### PROBLEM REQUIREMENTS
From the data below, please reproduce exactly everything from the line that contains "O => 1%positive" down to the line that contains "if in_range 97", with both ends included.

### RECORDS FOR THE EXERCISE
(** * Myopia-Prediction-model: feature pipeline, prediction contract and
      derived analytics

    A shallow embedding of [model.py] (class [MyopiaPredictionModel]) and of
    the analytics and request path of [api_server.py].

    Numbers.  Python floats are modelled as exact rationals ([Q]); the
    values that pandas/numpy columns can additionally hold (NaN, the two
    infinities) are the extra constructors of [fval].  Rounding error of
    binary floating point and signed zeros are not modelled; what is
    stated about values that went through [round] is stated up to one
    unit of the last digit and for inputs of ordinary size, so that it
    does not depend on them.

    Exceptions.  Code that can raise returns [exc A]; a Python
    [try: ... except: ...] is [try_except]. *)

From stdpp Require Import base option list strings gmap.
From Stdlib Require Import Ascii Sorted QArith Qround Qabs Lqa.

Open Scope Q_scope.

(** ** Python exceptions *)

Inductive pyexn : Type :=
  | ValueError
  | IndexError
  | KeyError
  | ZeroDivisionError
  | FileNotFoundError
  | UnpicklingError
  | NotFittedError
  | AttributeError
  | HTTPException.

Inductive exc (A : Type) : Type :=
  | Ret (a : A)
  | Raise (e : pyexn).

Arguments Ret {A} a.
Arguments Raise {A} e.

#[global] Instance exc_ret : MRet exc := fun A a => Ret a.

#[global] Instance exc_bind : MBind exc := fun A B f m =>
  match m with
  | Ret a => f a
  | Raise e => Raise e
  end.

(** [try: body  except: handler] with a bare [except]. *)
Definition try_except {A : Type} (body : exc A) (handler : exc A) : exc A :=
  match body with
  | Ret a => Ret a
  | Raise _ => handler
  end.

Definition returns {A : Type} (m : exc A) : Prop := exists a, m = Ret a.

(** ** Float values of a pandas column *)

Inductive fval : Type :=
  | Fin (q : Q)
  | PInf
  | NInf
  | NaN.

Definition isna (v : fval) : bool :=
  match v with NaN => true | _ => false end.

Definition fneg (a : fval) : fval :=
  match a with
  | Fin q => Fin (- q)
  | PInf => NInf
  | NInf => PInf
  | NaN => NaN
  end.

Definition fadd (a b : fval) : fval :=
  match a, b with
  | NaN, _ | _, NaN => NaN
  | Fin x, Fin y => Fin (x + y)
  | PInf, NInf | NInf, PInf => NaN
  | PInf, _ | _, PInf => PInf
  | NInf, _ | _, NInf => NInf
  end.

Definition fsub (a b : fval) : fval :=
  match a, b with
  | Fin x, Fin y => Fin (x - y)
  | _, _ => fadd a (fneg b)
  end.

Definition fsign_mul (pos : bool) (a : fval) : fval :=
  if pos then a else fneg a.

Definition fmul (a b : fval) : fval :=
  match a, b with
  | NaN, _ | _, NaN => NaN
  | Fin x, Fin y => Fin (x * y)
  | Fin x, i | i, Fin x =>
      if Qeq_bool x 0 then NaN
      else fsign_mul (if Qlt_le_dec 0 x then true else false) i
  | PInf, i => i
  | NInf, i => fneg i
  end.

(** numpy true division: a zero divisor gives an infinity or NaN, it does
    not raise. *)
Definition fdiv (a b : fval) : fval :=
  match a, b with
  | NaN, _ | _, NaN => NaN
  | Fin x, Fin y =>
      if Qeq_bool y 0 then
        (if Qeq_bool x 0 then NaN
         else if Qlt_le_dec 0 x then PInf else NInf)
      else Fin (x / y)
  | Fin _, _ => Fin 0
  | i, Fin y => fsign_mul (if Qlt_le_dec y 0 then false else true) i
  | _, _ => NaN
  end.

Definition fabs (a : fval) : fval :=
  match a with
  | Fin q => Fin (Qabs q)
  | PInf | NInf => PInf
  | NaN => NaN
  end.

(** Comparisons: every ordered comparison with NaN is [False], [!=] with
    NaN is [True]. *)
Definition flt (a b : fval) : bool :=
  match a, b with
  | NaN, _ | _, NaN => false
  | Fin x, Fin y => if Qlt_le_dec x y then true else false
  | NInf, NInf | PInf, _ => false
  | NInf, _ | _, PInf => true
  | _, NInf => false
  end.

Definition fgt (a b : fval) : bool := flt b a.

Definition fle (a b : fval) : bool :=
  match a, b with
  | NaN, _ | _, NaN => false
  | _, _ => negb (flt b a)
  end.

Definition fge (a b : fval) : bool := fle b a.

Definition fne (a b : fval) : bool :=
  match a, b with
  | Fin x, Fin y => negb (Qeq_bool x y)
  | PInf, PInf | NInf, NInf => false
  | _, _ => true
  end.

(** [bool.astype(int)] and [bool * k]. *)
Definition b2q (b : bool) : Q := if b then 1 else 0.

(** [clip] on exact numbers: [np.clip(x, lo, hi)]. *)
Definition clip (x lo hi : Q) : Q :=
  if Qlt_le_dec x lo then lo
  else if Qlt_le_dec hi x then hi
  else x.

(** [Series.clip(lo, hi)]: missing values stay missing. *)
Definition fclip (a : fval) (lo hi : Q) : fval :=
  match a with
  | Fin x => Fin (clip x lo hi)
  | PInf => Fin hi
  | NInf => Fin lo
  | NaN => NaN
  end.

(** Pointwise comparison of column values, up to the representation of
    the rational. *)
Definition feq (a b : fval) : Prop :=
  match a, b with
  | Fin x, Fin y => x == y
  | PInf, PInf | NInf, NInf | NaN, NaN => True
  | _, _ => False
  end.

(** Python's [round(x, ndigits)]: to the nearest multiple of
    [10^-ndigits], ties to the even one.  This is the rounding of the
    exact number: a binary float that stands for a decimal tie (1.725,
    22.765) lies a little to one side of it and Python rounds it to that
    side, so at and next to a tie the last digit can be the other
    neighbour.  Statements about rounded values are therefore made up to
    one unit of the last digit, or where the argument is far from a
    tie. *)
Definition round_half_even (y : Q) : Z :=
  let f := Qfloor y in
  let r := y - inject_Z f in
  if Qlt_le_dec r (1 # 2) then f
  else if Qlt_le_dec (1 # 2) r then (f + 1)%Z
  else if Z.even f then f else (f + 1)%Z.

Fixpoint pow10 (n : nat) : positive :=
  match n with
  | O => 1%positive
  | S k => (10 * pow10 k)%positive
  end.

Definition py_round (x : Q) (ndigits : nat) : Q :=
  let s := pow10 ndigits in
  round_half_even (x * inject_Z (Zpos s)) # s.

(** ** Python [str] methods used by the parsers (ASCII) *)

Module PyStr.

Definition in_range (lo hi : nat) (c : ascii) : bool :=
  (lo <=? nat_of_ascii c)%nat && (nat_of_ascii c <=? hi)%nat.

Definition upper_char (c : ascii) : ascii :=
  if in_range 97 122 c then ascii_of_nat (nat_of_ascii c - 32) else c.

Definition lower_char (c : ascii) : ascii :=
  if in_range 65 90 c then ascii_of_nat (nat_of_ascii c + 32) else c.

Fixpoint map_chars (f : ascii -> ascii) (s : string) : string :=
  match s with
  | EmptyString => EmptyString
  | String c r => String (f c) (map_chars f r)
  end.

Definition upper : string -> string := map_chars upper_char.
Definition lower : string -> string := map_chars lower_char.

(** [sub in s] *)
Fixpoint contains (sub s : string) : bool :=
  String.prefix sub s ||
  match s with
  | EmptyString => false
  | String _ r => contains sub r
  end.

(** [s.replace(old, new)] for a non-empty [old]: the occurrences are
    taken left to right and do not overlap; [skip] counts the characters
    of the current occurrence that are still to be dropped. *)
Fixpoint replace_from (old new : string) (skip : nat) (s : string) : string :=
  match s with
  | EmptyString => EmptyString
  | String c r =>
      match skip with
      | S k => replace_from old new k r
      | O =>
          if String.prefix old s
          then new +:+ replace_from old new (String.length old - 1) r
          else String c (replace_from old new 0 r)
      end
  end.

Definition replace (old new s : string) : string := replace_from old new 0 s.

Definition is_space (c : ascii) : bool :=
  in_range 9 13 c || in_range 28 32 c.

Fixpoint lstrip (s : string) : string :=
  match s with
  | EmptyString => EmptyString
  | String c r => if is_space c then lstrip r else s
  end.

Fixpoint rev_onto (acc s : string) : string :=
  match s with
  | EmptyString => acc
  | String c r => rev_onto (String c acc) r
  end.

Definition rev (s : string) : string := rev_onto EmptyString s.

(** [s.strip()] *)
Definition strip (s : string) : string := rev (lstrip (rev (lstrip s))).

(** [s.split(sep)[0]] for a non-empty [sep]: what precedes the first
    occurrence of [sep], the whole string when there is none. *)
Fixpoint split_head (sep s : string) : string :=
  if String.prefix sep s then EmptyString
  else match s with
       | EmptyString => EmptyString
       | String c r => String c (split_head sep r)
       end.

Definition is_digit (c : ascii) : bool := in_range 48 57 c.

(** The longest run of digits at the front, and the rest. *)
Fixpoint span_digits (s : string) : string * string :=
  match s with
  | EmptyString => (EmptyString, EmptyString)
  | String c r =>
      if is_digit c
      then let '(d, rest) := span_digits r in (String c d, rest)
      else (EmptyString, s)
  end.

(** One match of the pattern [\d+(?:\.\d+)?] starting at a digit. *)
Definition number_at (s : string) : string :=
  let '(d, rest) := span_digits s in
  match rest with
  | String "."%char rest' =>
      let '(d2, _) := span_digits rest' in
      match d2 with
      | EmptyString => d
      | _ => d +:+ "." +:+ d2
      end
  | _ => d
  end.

### WRITTEN ANSWER
  | O => 1%positive
  | S k => (10 * pow10 k)%positive
  end.

Definition py_round (x : Q) (ndigits : nat) : Q :=
  let s := pow10 ndigits in
  round_half_even (x * inject_Z (Zpos s)) # s.

(** ** Python [str] methods used by the parsers (ASCII) *)

Module PyStr.

Definition in_range (lo hi : nat) (c : ascii) : bool :=
  (lo <=? nat_of_ascii c)%nat && (nat_of_ascii c <=? hi)%nat.

Definition upper_char (c : ascii) : ascii :=
  if in_range 97 122 c then ascii_of_nat (nat_of_ascii c - 32) else c.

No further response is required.